#[export] Instance oceq_sym : Symmetric oceq.
Proof. intros a b (? & ? & ? & ?). split_and!; try done; lia. Qed.
#[export] Instance oceq_trans : Transitive oceq.
Proof. intros a b c (? & ? & ? & ?) (? & ? & ? & ?). split_and!; try done; lia. Qed.
#[export] Instance oceq_per : RelationClasses.PER oceq.
Proof. split; apply _. Qed.
Lemma oceq_refl a : 0 ≤ a → a ≈ a.
Proof. by intros. Qed.

(** Rewriting below a sum: the other summand must not be negative. *)
Ltac nonneg :=
  repeat first
    [ lia | assumption | apply Z.add_nonneg_nonneg | apply Z.mul_nonneg_nonneg ].
#[export] Hint Extern 1 (ProperProxy oceq _) =>
  (apply oceq_refl; solve [nonneg]) : typeclass_instances.
#[export] Instance oceq_add : Proper (oceq ==> oceq ==> oceq) Z.add.
Proof.
  intros a a' (? & ? & E & ?) b b' (? & ? & E' & ?). split_and!; try lia.
  by rewrite (Z.add_mod a), (Z.add_mod a'), E, E' by lia.
Qed.
#[export] Instance oceq_mul256 : Proper (oceq ==> oceq) (Z.mul 256).
Proof.
  intros a a' (? & ? & E & ?). split_and!; try lia.
  by rewrite (Z.mul_mod 256 a), (Z.mul_mod 256 a'), E by lia.
Qed.

Lemma oc_65536 a : 0 ≤ a → 256 * (256 * a) ≈ a.
Proof.
  intros. split_and!; try lia. rewrite Z.mul_assoc.
  replace (256 * 256 * a) with (a + a * 65535) by lia. by rewrite Z.mod_add by lia.
Qed.

Lemma oc_range n : 0 ≤ n → 0 ≤ oc n ≤ 65535.
Proof. intros. unfold oc. case_cmp; [lia|]. zmod. Qed.

Lemma oc_oceq n : 0 ≤ n → oc n ≈ n.
Proof.
  intros Hn. pose proof (oc_range n Hn). unfold oc in *. case_cmp; [by subst|].
  split_and!; try lia; zmod.
Qed.

(** A reduced number is determined by its class. *)
Lemma oc_unique r n : 0 ≤ r ≤ 65535 → r ≈ n → r = oc n.
Proof.
  intros Hr (H0 & Hn & E & Hz). unfold oc. case_cmp; [lia|]. zmod.
Qed.

Lemma oc_proper a b : a ≈ b → oc a = oc b.
Proof.
  intros H. pose proof H as (Ha & Hb & _). apply oc_unique; [by apply oc_range|].
  etrans; [by apply oc_oceq | done].
Qed.

Lemma fold_value u : FOLD_U32T u = u / 65536 + u mod 65536.
Proof.
  unfold FOLD_U32T. rewrite Z.shiftr_div_pow2 by lia. change 65535 with (2 ^ 16 - 1).
  by rewrite land_ones_mod by lia.
Qed.

Lemma fold_oceq u : 0 ≤ u → FOLD_U32T u ≈ u.
Proof. intros Hu. rewrite fold_value. split_and!; zmod. Qed.

Lemma fold_bound u : 0 ≤ u < 4294967296 → 0 ≤ FOLD_U32T u ≤ 131070.
Proof. intros Hu. rewrite fold_value. zmod. Qed.

Lemma fold_bound2 u : 0 ≤ u ≤ 131070 → 0 ≤ FOLD_U32T u ≤ 65535.
Proof. intros Hu. rewrite fold_value. zmod. Qed.

Lemma fold_twice u : 0 ≤ u < 4294967296 → FOLD_U32T (FOLD_U32T u) = oc u.
Proof.
  intros Hu. pose proof (fold_bound u Hu). apply oc_unique; [by apply fold_bound2|].
  etrans; apply fold_oceq; lia.
Qed.

Lemma swap_value w :
  0 ≤ w ≤ 65535 → SWAP_BYTES_IN_WORD w = w / 256 + (w mod 256) * 256.
Proof.
  intros Hw. unfold SWAP_BYTES_IN_WORD.
  assert (E : Z.shiftr (Z.land w 65280) 8 = w / 256).
  { rewrite Z.shiftr_land. change (Z.shiftr 65280 8) with (2 ^ 8 - 1).
    rewrite Z.shiftr_div_pow2, land_ones_mod by lia. zmod. }
  rewrite E. change 255 with (2 ^ 8 - 1). rewrite land_ones_mod by lia.
  rewrite Z.lor_comm, lor_shiftl_add; [done | lia | zmod].
Qed.

Lemma swap_range w : 0 ≤ w ≤ 65535 → 0 ≤ SWAP_BYTES_IN_WORD w ≤ 65535.
Proof. intros. rewrite swap_value by done. zmod. Qed.

Lemma swap_oceq w : 0 ≤ w ≤ 65535 → SWAP_BYTES_IN_WORD w ≈ 256 * w.
Proof.
  intros Hw. rewrite swap_value by done.
  assert (E : 256 * w = w / 256 + w mod 256 * 256 + 65535 * (w / 256)) by zmod.
  split_and!; [zmod | lia | | zmod].
  rewrite E, (Z.mul_comm 65535). by rewrite Z.mod_add by lia.
Qed.

(** ** Sums of bytes *)

Lemma pairs_ind (P : bytes → Prop) :
  P [] → (∀ b, P [b]) → (∀ b0 b1 bs, P bs → P (b0 :: b1 :: bs)) → ∀ bs, P bs.
Proof.
  intros H0 H1 H2 bs. enough (P bs ∧ ∀ b, P (b :: bs)) by tauto.
  induction bs as [|b bs [IH1 IH2]]; [auto|]. split; [apply IH2 | auto].
Qed.

Lemma le_sum_bound bs :
  Forall byte_ok bs → 0 ≤ le_sum bs ≤ 65535 * ((Z.of_nat (length bs) + 1) / 2).
Proof.
  induction bs as [| b | b0 b1 bs IH] using pairs_ind; intros H.
  - done.
  - apply Forall_cons_1 in H as [[Hb1 Hb2] _].
    change ((Z.of_nat (length [b]) + 1) / 2) with 1. cbn [le_sum]. lia.
  - apply Forall_cons_1 in H as [[Hb1 Hb2] H]. apply Forall_cons_1 in H as [[Hb3 Hb4] H].
    specialize (IH H). cbn [le_sum length].
    replace (Z.of_nat (S (S (length bs))) + 1) with (Z.of_nat (length bs) + 1 + 1 * 2) by lia.
    rewrite Z.div_add by lia. lia.
Qed.

Lemma le_sum_nonneg bs : Forall byte_ok bs → 0 ≤ le_sum bs.
Proof. intros H. apply le_sum_bound in H as [? _]. done. Qed.

Lemma le_sum_cons b bs : Forall byte_ok (b :: bs) → le_sum (b :: bs) ≈ b + 256 * le_sum bs.
Proof.
  revert b. induction bs as [|c bs IH]; intros b H.
  - apply Forall_cons_1 in H as [[Hb1 Hb2] _]. cbn. rewrite Z.add_0_r. by apply oceq_refl.
  - apply Forall_cons_1 in H as [[Hb1 Hb2] H]. specialize (IH _ H).
    apply Forall_cons_1 in H as [[Hb3 Hb4] H]. pose proof (le_sum_nonneg _ H).
    assert (E : le_sum (b :: c :: bs) ≈ b + 256 * c + le_sum bs) by (cbn; apply oceq_refl; lia).
    rewrite E. etrans; [|apply oceq_add; [by apply oceq_refl | apply oceq_mul256; symmetry; exact IH]].
    rewrite Z.mul_add_distr_l, Z.add_assoc.
    apply oceq_add; [apply oceq_refl; lia | symmetry; by apply oc_65536].
Qed.

(** The weight of what follows [n] bytes. *)
Definition weight (n : nat) : Z := if Nat.even n then 1 else 256.

Lemma weight_S n a : 0 ≤ a → 256 * (weight n * a) ≈ weight (S n) * a.
Proof.
  intros Ha. unfold weight. rewrite Nat.even_succ, <- Nat.negb_even.
  destruct (Nat.even n); cbn [negb].
  - rewrite Z.mul_1_l. apply oceq_refl. lia.
  - rewrite Z.mul_1_l. by apply oc_65536.
Qed.

Lemma weight_pos n : 0 ≤ weight n.
Proof. unfold weight. destruct (Nat.even n); lia. Qed.

Lemma le_sum_app x y :
  Forall byte_ok x → Forall byte_ok y →
  le_sum (x ++ y) ≈ le_sum x + weight (length x) * le_sum y.
Proof.
  intros Hx Hy. pose proof (le_sum_nonneg _ Hy). induction x as [|b x IH].
  - cbn [app le_sum length]. unfold weight. cbn [Nat.even].
    rewrite Z.mul_1_l, Z.add_0_l. by apply oceq_refl.
  - pose proof Hx as Hbx. apply Forall_cons_1 in Hx as [[Hb1 Hb2] Hx]. specialize (IH Hx).
    pose proof (le_sum_nonneg _ Hx). pose proof (weight_pos (length (b :: x))).
    pose proof (weight_pos (length x)). rewrite <- app_comm_cons.
    rewrite (le_sum_cons b (x ++ y)) by (constructor; [done | by apply Forall_app]).
    rewrite (le_sum_cons b x Hbx). rewrite IH, Z.mul_add_distr_l.
    rewrite Z.add_assoc. apply oceq_add; [apply oceq_refl; lia|].
    cbn [length]. by apply weight_S.
Qed.

(** ** Reading words *)

Lemma load_cons m a n b bs :
  load_bytes m a (S n) = Some (b :: bs) → m !! a = Some b ∧ load_bytes m (a + 1) n = Some bs.
Proof.
  simpl. destruct (m !! a); [|done]. destruct (load_bytes m (a + 1) n); [|done].
  by intros [= -> ->].
Qed.

Lemma load_pair m a b0 b1 bs :
  load_bytes m a (length (b0 :: b1 :: bs)) = Some (b0 :: b1 :: bs) →
  m !! a = Some b0 ∧ m !! (a + 1) = Some b1 ∧ load_u16 m a = Some (b0 + 256 * b1) ∧
  load_bytes m (a + 2) (length bs) = Some bs.
Proof.
  cbn [length]. intros H. apply load_cons in H as [H0 H]. apply load_cons in H as [H1 H].
  unfold load_u16. rewrite H0, H1. replace (a + 2) with (a + 1 + 1) by lia. done.
Qed.

(** The words and the last byte of an area. *)
Lemma chksum_words_spec bs : ∀ fuel m ps sum,
  load_bytes m ps (length bs) = Some bs → Forall byte_ok bs →
  0 ≤ sum → sum + le_sum bs < 4294967296 → (length bs < fuel)%nat →
  ∃ ps' len' sum' t0,
    chksum_words fuel m ps (Z.of_nat (length bs)) sum = Some (ps', len', sum') ∧
    (if 0 <? len' then m !! ps' else Some 0) = Some t0 ∧
    0 ≤ sum' ∧ 0 ≤ t0 ∧ sum' + t0 = sum + le_sum bs.
Proof.
  induction bs as [| b | b0 b1 bs IH] using pairs_ind; intros [|fuel] m ps sum Hl Hb Hs Hlt Hf;
    try (cbn in Hf; lia); cbn [chksum_words].
  - eexists _, _, _, 0. split; [reflexivity|]. done.
  - apply load_cons in Hl as [Hl _]. apply Forall_cons_1 in Hb as [[Hb1 Hb2] _].
    eexists _, _, _, b. split; [reflexivity|]. done.
  - apply load_pair in Hl as (H0 & H1 & Hw & Hl).
    apply Forall_cons_1 in Hb as [[Hb1 Hb2] Hb]. apply Forall_cons_1 in Hb as [[Hb3 Hb4] Hb].
    pose proof (le_sum_nonneg _ Hb). cbn [le_sum] in Hlt.
    rewrite (proj2 (Z.ltb_lt 1 _)) by (cbn [length]; lia). rewrite Hw. cbn [mbind option_bind].
    replace (Z.of_nat (length (b0 :: b1 :: bs)) - 2) with (Z.of_nat (length bs)) by (cbn [length]; lia).
    rewrite (u32_small (sum + (b0 + 256 * b1))) by lia.
    destruct (IH fuel m (ps + 2) (sum + (b0 + 256 * b1)))
      as (ps' & len' & sum' & t0 & Hr & Ht & ? & ? & E);
      [done | done | lia | lia | cbn [length] in Hf; lia|].
    exists ps', len', sum', t0. rewrite Hr. split_and!; try done. cbn [le_sum]. lia.
Qed.

(** The end shared by the second and the third version. *)
Lemma fold_swap_spec (odd : bool) s n :
  0 ≤ s < 4294967296 → (if odd then 256 * s else s) ≈ n →
  u16 (if odd then SWAP_BYTES_IN_WORD (FOLD_U32T (FOLD_U32T s)) else FOLD_U32T (FOLD_U32T s))
  = oc n.
Proof.
  intros Hs Hn. rewrite fold_twice by done.
  pose proof (oc_range s (proj1 Hs)) as Hr. pose proof (oc_oceq s (proj1 Hs)) as Ho.
  destruct odd.
  - pose proof (swap_range _ Hr). rewrite u16_small by lia. apply oc_unique; [done|].
    rewrite <- Hn. etrans; [by apply swap_oceq|]. by apply oceq_mul256.
  - rewrite u16_small by lia. apply oc_unique; [done|]. by etrans.
Qed.

(** The first byte of an area at an odd address goes to the upper half. *)
Lemma odd_head_oceq b bs :
  Forall byte_ok (b :: bs) → 256 * (256 * b + le_sum bs) ≈ le_sum (b :: bs).
Proof.
  intros H. pose proof H as H'. apply Forall_cons_1 in H' as [[Hb1 Hb2] Hb].
  pose proof (le_sum_nonneg _ Hb). rewrite (le_sum_cons b bs H), Z.mul_add_distr_l.
  apply oceq_add; [by apply oc_65536 | apply oceq_refl; lia].
Qed.

Lemma lwip_standard_chksum_spec m dataptr bs :
  load_bytes m dataptr (length bs) = Some bs → Forall byte_ok bs →
  Z.of_nat (length bs) ≤ 0x20000 →
  lwip_standard_chksum m dataptr (Z.of_nat (length bs)) = Some (oc (le_sum bs)).
Proof.
  intros Hl Hb Hlen. unfold lwip_standard_chksum.
  destruct (negb (Z.land dataptr 1 =? 0)) eqn:Eodd; cbn [andb].
  - destruct bs as [|b bs]; [done|].
    pose proof Hb as Hb'. apply Forall_cons_1 in Hb' as [[Hb1 Hb2] Hb'].
    pose proof (le_sum_bound _ Hb') as Hbd.
    assert ((Z.of_nat (length bs) + 1) / 2 <= 65536) by (cbn [length] in Hlen; zmod).
    rewrite (proj2 (Z.ltb_lt 0 _)) by (cbn [length]; lia).
    apply load_cons in Hl as [Hh Hl]. rewrite Hh. cbn [mbind option_bind].
    replace (Z.of_nat (length (b :: bs)) - 1) with (Z.of_nat (length bs)) by (cbn [length]; lia).
    destruct (chksum_words_spec bs (S (Z.to_nat (Z.of_nat (length bs)))) m (dataptr + 1) 0)
      as (ps' & len' & sum' & t0 & Hr & Ht & ? & ? & E); [done | done | lia | lia | lia |].
    rewrite Hr. cbn [mbind option_bind]. rewrite Ht. cbn [mbind option_bind].
    rewrite u32_small by lia. f_equal. apply (fold_swap_spec true); [lia|].
    rewrite <- (odd_head_oceq b bs Hb). apply oceq_mul256.
    replace (sum' + (t0 + 256 * b)) with (256 * b + le_sum bs) by lia. apply oceq_refl. lia.
  - pose proof (le_sum_bound _ Hb) as Hbd.
    assert ((Z.of_nat (length bs) + 1) / 2 <= 65536) by zmod.
    cbn [mbind option_bind].
    destruct (chksum_words_spec bs (S (Z.to_nat (Z.of_nat (length bs)))) m dataptr 0)
      as (ps' & len' & sum' & t0 & Hr & Ht & ? & ? & E); [done | done | lia | lia | lia |].
    rewrite Hr. cbn [mbind option_bind]. rewrite Ht. cbn [mbind option_bind].
    rewrite u32_small by lia. f_equal. apply (fold_swap_spec false); [lia|].
    replace (sum' + (t0 + 256 * 0)) with (le_sum bs) by lia. apply oceq_refl. lia.
Qed.

(** ** Version 1 *)

Lemma be_word b0 b1 :
  byte_ok b0 → byte_ok b1 → Z.lor (u16 (Z.shiftl b0 8)) b1 = 256 * b0 + b1.
Proof.
  intros [H1 H2] [H3 H4]. rewrite Z.shiftl_mul_pow2 by lia.
  change (2 ^ 8) with 256. rewrite u16_small by lia.
  rewrite Z.lor_comm, <- (Z.shiftl_mul_pow2 _ 8) by lia.
  rewrite lor_shiftl_add; [|lia | change (2 ^ 8) with 256; lia]. change (2 ^ 8) with 256. lia.
Qed.

Lemma be_word_oceq b0 b1 :
  byte_ok b0 → byte_ok b1 → 256 * b0 + b1 ≈ 256 * (b0 + 256 * b1).
Proof.
  intros [H1 H2] [H3 H4]. rewrite Z.mul_add_distr_l.
  apply oceq_add; [apply oceq_refl; lia | symmetry; by apply oc_65536].
Qed.

Lemma chksum1_loop_spec bs : ∀ fuel m ps acc,
  load_bytes m ps (length bs) = Some bs → Forall byte_ok bs →
  0 ≤ acc → acc + 65535 * ((Z.of_nat (length bs) + 1) / 2) < 4294967296 →
  (length bs < fuel)%nat →
  ∃ ps' len' acc' acc'',
    chksum1_loop fuel m ps (Z.of_nat (length bs)) acc = Some (ps', len', acc') ∧
    (if 0 <? len' then b ← m !! ps'; Some (u32 (acc' + u16 (Z.shiftl b 8))) else Some acc')
    = Some acc'' ∧
    0 ≤ acc'' < 4294967296 ∧ acc'' ≈ acc + 256 * le_sum bs.
Proof.
  induction bs as [| b | b0 b1 bs IH] using pairs_ind; intros [|fuel] m ps acc Hl Hb Hs Hlt Hf;
    try (cbn in Hf; lia); cbn [chksum1_loop].
  - eexists _, _, _, _. split; [reflexivity|]. split; [reflexivity|].
    change ((Z.of_nat (length []) + 1) / 2) with 0 in Hlt. cbn [le_sum].
    split; [lia|]. rewrite Z.add_0_r. by apply oceq_refl.
  - apply load_cons in Hl as [Hl _]. apply Forall_cons_1 in Hb as [[Hb1 Hb2] _].
    change ((Z.of_nat (length [b]) + 1) / 2) with 1 in Hlt.
    eexists _, _, _, (acc + 256 * b). split; [reflexivity|].
    change (0 <? Z.of_nat (length [b])) with true. cbv iota. rewrite Hl. cbn [mbind option_bind].
    rewrite Z.shiftl_mul_pow2 by lia. change (2 ^ 8) with 256.
    rewrite (u16_small (b * 256)), u32_small by lia. cbn [le_sum].
    split; [f_equal; lia|]. split; [lia|]. apply oceq_refl. lia.
  - apply load_pair in Hl as (H0 & H1 & Hw & Hl).
    apply Forall_cons_1 in Hb as [Hb1 Hb]. apply Forall_cons_1 in Hb as [Hb2 Hb].
    pose proof (le_sum_nonneg _ Hb). pose proof Hb1 as [? ?]. pose proof Hb2 as [? ?].
    replace (Z.of_nat (length (b0 :: b1 :: bs)) + 1)
      with (Z.of_nat (length bs) + 1 + 1 * 2) in Hlt by (cbn [length]; lia).
    rewrite Z.div_add in Hlt by lia.
    assert (0 ≤ (Z.of_nat (length bs) + 1) / 2) by zmod.
    rewrite (proj2 (Z.ltb_lt 1 _)) by (cbn [length]; lia). rewrite H0, H1. cbn [mbind option_bind].
    rewrite be_word by done.
    replace (Z.of_nat (length (b0 :: b1 :: bs)) - 2) with (Z.of_nat (length bs)) by (cbn [length]; lia).
    rewrite (u32_small (acc + (256 * b0 + b1))) by lia.
    destruct (IH fuel m (ps + 2) (acc + (256 * b0 + b1)))
      as (ps' & len' & acc' & acc'' & Hr & Ht & Hrange & E);
      [done | done | lia | lia | cbn [length] in Hf; lia|].
    exists ps', len', acc', acc''. rewrite Hr. split_and!; try done; try lia.
    rewrite E, (be_word_oceq b0 b1) by done. cbn [le_sum].
    rewrite (Z.mul_add_distr_l 256 (b0 + 256 * b1)), Z.add_assoc. apply oceq_refl. lia.
Qed.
*-*-*
Problem description - Above are the records. Print exactly, and only, the lines from the line with "apply Forall_cons_1 in Hb as [[Hb1 Hb2] Hb]." to the line with "Hw. cbn [mbind option_bind].", both inclusive.

Solved exercise -
    apply Forall_cons_1 in Hb as [[Hb1 Hb2] Hb]. apply Forall_cons_1 in Hb as [[Hb3 Hb4] Hb].
    pose proof (le_sum_nonneg _ Hb). cbn [le_sum] in Hlt.
    rewrite (proj2 (Z.ltb_lt 1 _)) by (cbn [length]; lia). rewrite Hw. cbn [mbind option_bind].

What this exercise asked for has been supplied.